▶ _ACTION ITEM_:
Search the listing below for the line containing "P (lift r).". From there through the line containing "intros Hm Hf", transcribe every line exactly, both ends included.

▶ _RECORD SET_:
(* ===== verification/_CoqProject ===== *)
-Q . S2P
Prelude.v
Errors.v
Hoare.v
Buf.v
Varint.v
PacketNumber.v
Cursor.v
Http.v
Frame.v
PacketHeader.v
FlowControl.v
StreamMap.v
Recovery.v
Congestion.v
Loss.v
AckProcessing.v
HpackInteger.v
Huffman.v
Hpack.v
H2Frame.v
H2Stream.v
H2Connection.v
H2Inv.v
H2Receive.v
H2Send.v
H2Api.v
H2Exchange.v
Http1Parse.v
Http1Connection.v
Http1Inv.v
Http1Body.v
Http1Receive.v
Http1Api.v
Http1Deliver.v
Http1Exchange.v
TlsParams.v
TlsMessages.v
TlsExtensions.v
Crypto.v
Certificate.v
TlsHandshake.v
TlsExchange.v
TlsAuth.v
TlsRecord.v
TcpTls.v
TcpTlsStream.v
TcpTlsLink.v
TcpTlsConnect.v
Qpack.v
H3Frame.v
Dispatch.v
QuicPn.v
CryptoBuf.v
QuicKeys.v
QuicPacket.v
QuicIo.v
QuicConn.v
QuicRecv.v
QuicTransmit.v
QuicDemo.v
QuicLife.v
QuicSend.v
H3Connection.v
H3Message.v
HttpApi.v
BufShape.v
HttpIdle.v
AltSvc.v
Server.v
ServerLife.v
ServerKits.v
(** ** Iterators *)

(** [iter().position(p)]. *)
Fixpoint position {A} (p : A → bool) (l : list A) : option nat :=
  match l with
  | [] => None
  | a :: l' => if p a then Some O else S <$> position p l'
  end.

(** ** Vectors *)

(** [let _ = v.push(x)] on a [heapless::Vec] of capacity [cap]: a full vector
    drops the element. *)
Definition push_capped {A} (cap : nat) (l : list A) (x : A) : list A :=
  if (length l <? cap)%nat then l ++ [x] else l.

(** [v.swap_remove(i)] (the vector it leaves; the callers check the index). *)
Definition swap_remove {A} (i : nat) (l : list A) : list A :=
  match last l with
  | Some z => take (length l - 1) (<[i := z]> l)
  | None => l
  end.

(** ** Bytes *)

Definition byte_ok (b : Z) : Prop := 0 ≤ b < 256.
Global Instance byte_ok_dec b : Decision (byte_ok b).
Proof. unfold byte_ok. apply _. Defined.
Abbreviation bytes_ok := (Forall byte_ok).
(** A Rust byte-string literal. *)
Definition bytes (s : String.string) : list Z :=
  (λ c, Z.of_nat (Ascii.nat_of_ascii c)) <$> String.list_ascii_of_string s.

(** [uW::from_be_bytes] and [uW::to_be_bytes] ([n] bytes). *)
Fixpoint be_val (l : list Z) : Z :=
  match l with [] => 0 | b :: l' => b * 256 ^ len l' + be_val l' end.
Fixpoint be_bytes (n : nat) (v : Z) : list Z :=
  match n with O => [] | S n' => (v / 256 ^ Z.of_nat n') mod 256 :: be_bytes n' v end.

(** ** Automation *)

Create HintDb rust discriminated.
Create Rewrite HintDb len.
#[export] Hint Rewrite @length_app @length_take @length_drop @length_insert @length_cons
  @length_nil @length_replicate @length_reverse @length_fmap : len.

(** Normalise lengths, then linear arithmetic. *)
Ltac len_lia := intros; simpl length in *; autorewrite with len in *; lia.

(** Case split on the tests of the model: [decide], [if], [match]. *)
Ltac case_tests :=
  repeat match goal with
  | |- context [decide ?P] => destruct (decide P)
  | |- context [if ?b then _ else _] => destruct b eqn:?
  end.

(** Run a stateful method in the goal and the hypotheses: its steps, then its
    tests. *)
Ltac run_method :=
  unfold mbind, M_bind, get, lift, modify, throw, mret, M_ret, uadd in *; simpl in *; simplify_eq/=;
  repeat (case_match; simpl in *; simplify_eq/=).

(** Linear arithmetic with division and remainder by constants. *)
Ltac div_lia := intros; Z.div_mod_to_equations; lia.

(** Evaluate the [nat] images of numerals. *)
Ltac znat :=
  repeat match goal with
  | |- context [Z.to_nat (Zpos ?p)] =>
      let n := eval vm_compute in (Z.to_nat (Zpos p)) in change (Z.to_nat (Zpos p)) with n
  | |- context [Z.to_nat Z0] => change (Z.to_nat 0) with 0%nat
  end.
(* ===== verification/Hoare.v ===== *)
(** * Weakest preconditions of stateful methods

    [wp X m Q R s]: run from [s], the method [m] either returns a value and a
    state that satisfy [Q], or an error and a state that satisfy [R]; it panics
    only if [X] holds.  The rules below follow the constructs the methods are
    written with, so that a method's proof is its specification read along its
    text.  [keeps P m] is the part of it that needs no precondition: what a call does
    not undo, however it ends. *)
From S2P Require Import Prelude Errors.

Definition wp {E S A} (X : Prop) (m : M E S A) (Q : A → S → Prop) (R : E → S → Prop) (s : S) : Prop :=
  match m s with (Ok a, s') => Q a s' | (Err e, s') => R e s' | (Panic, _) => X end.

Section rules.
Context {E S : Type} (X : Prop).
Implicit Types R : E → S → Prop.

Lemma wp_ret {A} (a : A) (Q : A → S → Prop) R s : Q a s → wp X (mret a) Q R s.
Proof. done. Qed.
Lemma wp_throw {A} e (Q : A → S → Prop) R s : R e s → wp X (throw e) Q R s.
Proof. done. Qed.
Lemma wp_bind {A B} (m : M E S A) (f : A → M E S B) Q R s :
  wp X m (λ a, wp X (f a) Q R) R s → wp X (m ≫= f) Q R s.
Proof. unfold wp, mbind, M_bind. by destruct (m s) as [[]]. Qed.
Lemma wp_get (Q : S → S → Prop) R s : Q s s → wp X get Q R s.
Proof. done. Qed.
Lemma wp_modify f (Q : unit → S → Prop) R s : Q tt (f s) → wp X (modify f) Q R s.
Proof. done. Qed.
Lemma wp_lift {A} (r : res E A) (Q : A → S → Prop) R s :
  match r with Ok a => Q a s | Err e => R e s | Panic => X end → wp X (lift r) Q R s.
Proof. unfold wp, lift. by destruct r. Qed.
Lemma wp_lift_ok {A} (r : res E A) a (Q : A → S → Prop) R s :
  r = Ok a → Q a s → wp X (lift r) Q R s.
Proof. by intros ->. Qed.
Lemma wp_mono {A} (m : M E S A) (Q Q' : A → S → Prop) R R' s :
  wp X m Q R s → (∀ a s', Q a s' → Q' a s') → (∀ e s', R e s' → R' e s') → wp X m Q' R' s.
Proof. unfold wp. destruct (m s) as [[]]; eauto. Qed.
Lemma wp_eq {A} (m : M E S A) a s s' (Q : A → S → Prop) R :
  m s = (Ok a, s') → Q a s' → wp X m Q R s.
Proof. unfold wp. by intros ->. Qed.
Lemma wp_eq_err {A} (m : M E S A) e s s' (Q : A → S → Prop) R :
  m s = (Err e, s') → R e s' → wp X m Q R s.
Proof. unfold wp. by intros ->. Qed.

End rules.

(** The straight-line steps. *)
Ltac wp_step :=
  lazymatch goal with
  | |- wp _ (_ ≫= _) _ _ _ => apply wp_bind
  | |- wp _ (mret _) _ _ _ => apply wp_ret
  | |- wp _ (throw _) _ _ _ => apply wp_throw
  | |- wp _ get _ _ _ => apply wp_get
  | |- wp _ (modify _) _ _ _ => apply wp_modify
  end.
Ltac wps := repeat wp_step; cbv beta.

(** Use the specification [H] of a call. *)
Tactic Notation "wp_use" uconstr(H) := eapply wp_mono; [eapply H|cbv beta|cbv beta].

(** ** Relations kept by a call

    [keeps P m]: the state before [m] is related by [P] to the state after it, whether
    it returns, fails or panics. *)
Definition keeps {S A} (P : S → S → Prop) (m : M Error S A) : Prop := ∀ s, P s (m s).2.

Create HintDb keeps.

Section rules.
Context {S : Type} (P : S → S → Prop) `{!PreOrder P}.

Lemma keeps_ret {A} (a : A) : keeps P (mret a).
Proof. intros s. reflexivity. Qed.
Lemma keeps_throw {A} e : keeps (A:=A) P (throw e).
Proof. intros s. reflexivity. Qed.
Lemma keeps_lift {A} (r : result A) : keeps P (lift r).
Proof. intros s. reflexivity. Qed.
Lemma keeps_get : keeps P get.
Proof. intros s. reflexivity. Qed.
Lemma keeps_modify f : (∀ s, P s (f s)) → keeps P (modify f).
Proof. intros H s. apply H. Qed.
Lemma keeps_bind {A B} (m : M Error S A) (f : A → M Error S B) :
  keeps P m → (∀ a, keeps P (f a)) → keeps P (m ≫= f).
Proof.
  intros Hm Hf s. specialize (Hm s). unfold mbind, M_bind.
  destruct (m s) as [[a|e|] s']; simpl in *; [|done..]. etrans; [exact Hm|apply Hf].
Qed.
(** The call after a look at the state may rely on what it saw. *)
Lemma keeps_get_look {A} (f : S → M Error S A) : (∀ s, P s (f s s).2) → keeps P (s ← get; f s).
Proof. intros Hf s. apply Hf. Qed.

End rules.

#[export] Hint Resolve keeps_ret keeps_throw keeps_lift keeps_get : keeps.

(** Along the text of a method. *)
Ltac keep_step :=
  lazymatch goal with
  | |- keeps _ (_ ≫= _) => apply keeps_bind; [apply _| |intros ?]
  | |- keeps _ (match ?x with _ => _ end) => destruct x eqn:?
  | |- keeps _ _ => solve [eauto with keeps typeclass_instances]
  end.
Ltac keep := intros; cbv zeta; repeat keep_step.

▶ _TASK OUTPUT_:
Lemma keeps_lift {A} (r : result A) : keeps P (lift r).
Proof. intros s. reflexivity. Qed.
Lemma keeps_get : keeps P get.
Proof. intros s. reflexivity. Qed.
Lemma keeps_modify f : (∀ s, P s (f s)) → keeps P (modify f).
Proof. intros H s. apply H. Qed.
Lemma keeps_bind {A B} (m : M Error S A) (f : A → M Error S B) :
  keeps P m → (∀ a, keeps P (f a)) → keeps P (m ≫= f).
Proof.
  intros Hm Hf s. specialize (Hm s). unfold mbind, M_bind.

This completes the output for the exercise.